A blanket gate, though, would turn away the very people the project most wants: contributors who already understand the problem domain. So instead of a hard wall the policy offers a trust-based shortcut. If someone is visibly active in the fediverse or in related F/OSS work, their familiarity is already evident, and insisting on a preparatory issue would add friction without adding signal. This exception is deliberately worded as an invitation rather than a credential check, because forcing people to prove themselves would reintroduce the gatekeeping tone we want to avoid, and because whether a given presence is convincing is ultimately a maintainer's judgment call, not a checklist.
The policy also states plainly that a non-conforming PR may be closed without further comment. This is intentional, not careless: the scarce resource being protected is maintainer attention, and writing a bespoke explanation for every slop PR would reintroduce exactly the cost the policy exists to remove. Stating the rule up front is what makes a silent close fair, since anyone who has read the section has already received the explanation a comment would have given. The same paragraph still invites the contributor to reopen once they qualify, so the door stays open.

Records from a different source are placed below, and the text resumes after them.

(** Decoding the bytes of a header whose options take at most 63 words and
    whose last option carries data, followed by a payload. *)
Lemma header_unmarshal_wire (h r : Header.t) (P : list Z) :
  let os := Header.Options h in
  let n := len (options_wire os) in
  Header.wf h ->
  Header.Version h = 0 ->
  Header.VNI h <= geneve.MaxVNI ->
  Forall marshals os ->
  last_has_data os ->
  n / 4 <= 63 ->
  os = [] \/ len P mod 4 = 0 ->
  Header.unmarshalBinaryOffset r (header_wire h n ++ options_wire os ++ P)
  = Some (Header.mk 0 (Header.FlagOAM h) (Header.FlagCritical h)
                    (Header.ProtocolType h) (Header.VNI h)
                    (Header.Options r ++ map Option.decoded os),
          Ok (8 + n)).
Proof.
  intros os n Hwf HV Hmax Hm Hl H63 HP.
  assert (Hn : 0 <= n) by apply len_nonneg.
  pose proof (options_wire_len_mod4 os Hm) as H4. fold n in H4.
  destruct (header_wire_fields h r n Hwf HV Hmax Hn H4 H63)
    as (a0 & a1 & a2 & a3 & a4 & a5 & a6 & a7 & Hw & Hol & Hff).
  rewrite Hw. cbn [app]. rewrite unmarshal_bytes8. cbv zeta.
  rewrite Hol, Hff, len_app. fold n.
  pose proof (len_nonneg P) as HPn.
  destruct (n + len P <? n) eqn:E1; [lia |].
  destruct (n =? 0) eqn:E2.
  - assert (os = []) as ->.
    { pose proof (options_wire_len_lower os) as Hlow. fold n in Hlow.
      destruct os; [reflexivity | cbn [length] in Hlow; lia]. }
    cbn [map]. rewrite app_nil_r. do 3 f_equal; lia.
  - destruct HP as [HP | HP];
      [apply Z.eqb_neq in E2; exfalso; apply E2; unfold n; rewrite HP; reflexivity |].
    change (a0 :: a1 :: a2 :: a3 :: a4 :: a5 :: a6 :: a7 :: options_wire os ++ P)
      with ([a0; a1; a2; a3; a4; a5; a6; a7] ++ options_wire os ++ P).
    change 8 with (len [a0; a1; a2; a3; a4; a5; a6; a7]) at 1.
    destruct Hwf as (_ & _ & _ & Hwo).
    rewrite optionsLoop_wire; try assumption.
    + unfold Header.set_Options.
      cbn [Header.Version Header.FlagOAM Header.FlagCritical Header.ProtocolType
           Header.VNI Header.Options].
      do 3 f_equal. lia.
    + fold n. change (len [a0; a1; a2; a3; a4; a5; a6; a7]) with 8. lia.
    + pose proof (options_wire_len_lower os) as Hlow. fold n in Hlow. lia.
Qed.

(** ** Header codec: specification *)

(** C1. Round trip of a header. The code does not satisfy it: a header whose
    only option has no data marshals to twelve bytes, and unmarshalling them
    stops before the option (the loop runs while [i <= ol], with [i = 8] and
    [ol = 4]), so the decoded header has no option. *)
Theorem header_roundtrip_fails_on_empty_last_option :
  Header.wf hdr_empty_option /\
  Header.MarshalBinary hdr_empty_option = Ok hdr_empty_option_bytes /\
  Header.unmarshalBinaryOffset Header.zero hdr_empty_option_bytes
  = Some (Header.zero, Ok 8) /\
  Header.Options Header.zero <> Header.Options hdr_empty_option /\
  ~ Header.same Header.zero hdr_empty_option.
Proof.
  split; [| split; [reflexivity | split; [reflexivity | split]]].
  - solve_wf.
  - discriminate.
  - intros (_ & _ & _ & _ & _ & H). inversion H.
Qed.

Finally, because much of this traffic now arrives through coding agents acting on a contributor's behalf, the rule is placed where those agents will actually read it. AGENTS.md (and its CLAUDE.md symlink) gains a short, high-priority note pointing at the new section, so an agent is told to satisfy the gate before it opens a PR. Addressing the problem at its most common source is more effective than catching it only at review time.
How
The guidance lives in a single new First contributions section near the top of CONTRIBUTING.md, so a newcomer meets it before the bug-report and feature-request instructions rather than after them. It is framed throughout as how to make your first contribution land, echoing the welcoming tone of AI_POLICY.md, instead of as a list of prohibitions. The existing carve-out for typo and documentation fixes is preserved, so the lowest-risk, highest-goodwill contributions stay frictionless. The section links to AI_POLICY.md rather than restating it, keeping the accepted-issue requirement defined in one place.